§ TASK
Reproduce exactly, and only, the lines below from the one containing "Definition shared_bits : Z := 63." through the one containing "dk_Files d' ∈ dk_Files d :: visited /\".

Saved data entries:
Definition create_synced (dir path data : string) (d : disk) : disk * result error unit :=
  let '(d, filled) := create_filled path data d in
  (d, filled ;; attempt (OpClose path) ;; attempt (OpOpen dir) ;; attempt (OpSync dir)).
End os.

(** What [os.Lstat] says of a directory: whether it is one, and its
    permissions. *)
Class Dirs := dir_info : string -> result os_error (bool * Z).

(** The name [os.CreateTemp] chooses for a directory and a pattern. *)
Class TempNames := temp_name : string -> string -> string.

(** 0o077 *)
Definition shared_bits : Z := 63.

(** ** Atomicity

    The states from [d] to [d'] hold at [path] what [d] held, or the file
    [new] if there is one; no path changes besides [path] and those of [side]. *)
Definition atomic (path : string) (side : list string) (new : option file) (d d' : disk) : Prop :=
  exists visited, dk_History d' = visited ++ dk_History d /\
    dk_Files d' ∈ dk_Files d :: visited /\
    Forall (fun fs => fs !! path = dk_Files d !! path \/ (is_Some new /\ fs !! path = new)) visited /\
    Forall (fun fs => forall p, p ∉ path :: side -> fs !! p = dk_Files d !! p) visited.

Section atomic.
Context (path : string) (side : list string).
Context `{OS}.

Lemma atomic_refl new d : atomic path side new d d.
Proof. exists []. split_and!; [done|left|constructor|constructor]. Qed.

Lemma atomic_visit new d fs :
  (fs !! path = dk_Files d !! path \/ (is_Some new /\ fs !! path = new)) ->
  (forall p, p ∉ path :: side -> fs !! p = dk_Files d !! p) ->
  atomic path side new d (visit d fs).
Proof.
  intros Hp Ho. exists [fs]. split_and!; [done|right; left|by constructor|by constructor].
Qed.

Lemma atomic_None new d d' : atomic path side None d d' -> atomic path side new d d'.
Proof.
  intros (v & Hv & Hd & Hp & Ho). exists v. split_and!; [done..| |done].
  eapply Forall_impl; [exact Hp|]. by intros fs [Hfs|[[? ?] _]]; [left|].
Qed.

Lemma atomic_side side' new d d' : side ⊆ side' -> atomic path side new d d' -> atomic path side' new d d'.
Proof.
  intros Hs (v & Hv & Hd & Hp & Ho). exists v. split_and!; [done..|].
  eapply Forall_impl; [exact Ho|]. intros fs Hfs p Hpn. apply Hfs. set_solver.
Qed.
(* ===== verification/Planning.v ===== *)
(** * Capability plans (internal/capability/lifecycle.go, BuildPlan)

    The data of the capability lifecycle and the plan an application's requests
    resolve to.  A driver and an observer are values that act on a world [W]:
    their calls are what Execution.v sequences.  [context.Context] arguments,
    which the code only passes on, are left out. *)

From S2P Require Import Prelude GoStrings Reconciliation Capability Integration SecureBinding.

(** ** Data *)

Definition Phase := string.
Definition PhaseResolve : Phase := "resolve".
Definition PhasePreflight : Phase := "preflight".
Definition PhaseObserve : Phase := "observe".
Definition PhaseApply : Phase := "apply".
Definition PhaseBind : Phase := "bind".
Definition PhaseVerify : Phase := "verify".

Definition Status := string.
Definition StatusReady : Status := "ready".
Definition StatusFailed : Status := "failed".

Record ProviderOperationObservation := mkOperationObservation {
  po_Phase : Phase;
  po_Status : Status;
  po_Application : string;
  po_Capability : Kind;
  po_Resource : string;
  po_Provider : ProviderKind;
  po_Duration : Z }.

Record HTTPExposureBinding := mkHTTPExposure {
  he_Service : string;
  he_TargetPort : Z;
  he_Protocol : string;
  he_Visibility : string }.

Record ObjectStorageS3Binding := mkObjectStorageS3 { s3_Bucket : string }.

Record OTLPTelemetryBinding := mkOTLP {
  ot_Direction : string;
  ot_Protocol : string;
  ot_Signals : list string }.

Record MetricsBinding := mkMetrics {
  mb_Direction : string;
  mb_Format : string;
  mb_Service : string;
  mb_Scheme : string;
  mb_Port : Z;
  mb_Path : string }.

Record LogsBinding := mkLogs {
  lb_Direction : string;
  lb_Format : string;
  lb_Service : string }.

Record IdentityBinding := mkIdentity {
  ib_CallbackPaths : list string;
  ib_LogoutPaths : list string;
  ib_Scopes : list string;
  ib_Claims : list string;
  ib_MFA : string;
  ib_Methods : list string;
  ib_Passwordless : bool }.

(** [Binding] of lifecycle.go. *)
Record Binding := mkLifecycleBinding {
  bd_Resource : Resource;
  bd_Workload : string;
  bd_HTTPExposure : option HTTPExposureBinding;
  bd_ObjectStorageS3 : option ObjectStorageS3Binding;
  bd_TelemetryOTLP : option OTLPTelemetryBinding;
  bd_Metrics : option MetricsBinding;
  bd_Logs : option LogsBinding;
  bd_Identity : option IdentityBinding;
  bd_Security : option SecureBinding }.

§ ANSWER BELOW
Definition shared_bits : Z := 63.

(** ** Atomicity

    The states from [d] to [d'] hold at [path] what [d] held, or the file
    [new] if there is one; no path changes besides [path] and those of [side]. *)
Definition atomic (path : string) (side : list string) (new : option file) (d d' : disk) : Prop :=
  exists visited, dk_History d' = visited ++ dk_History d /\
    dk_Files d' ∈ dk_Files d :: visited /\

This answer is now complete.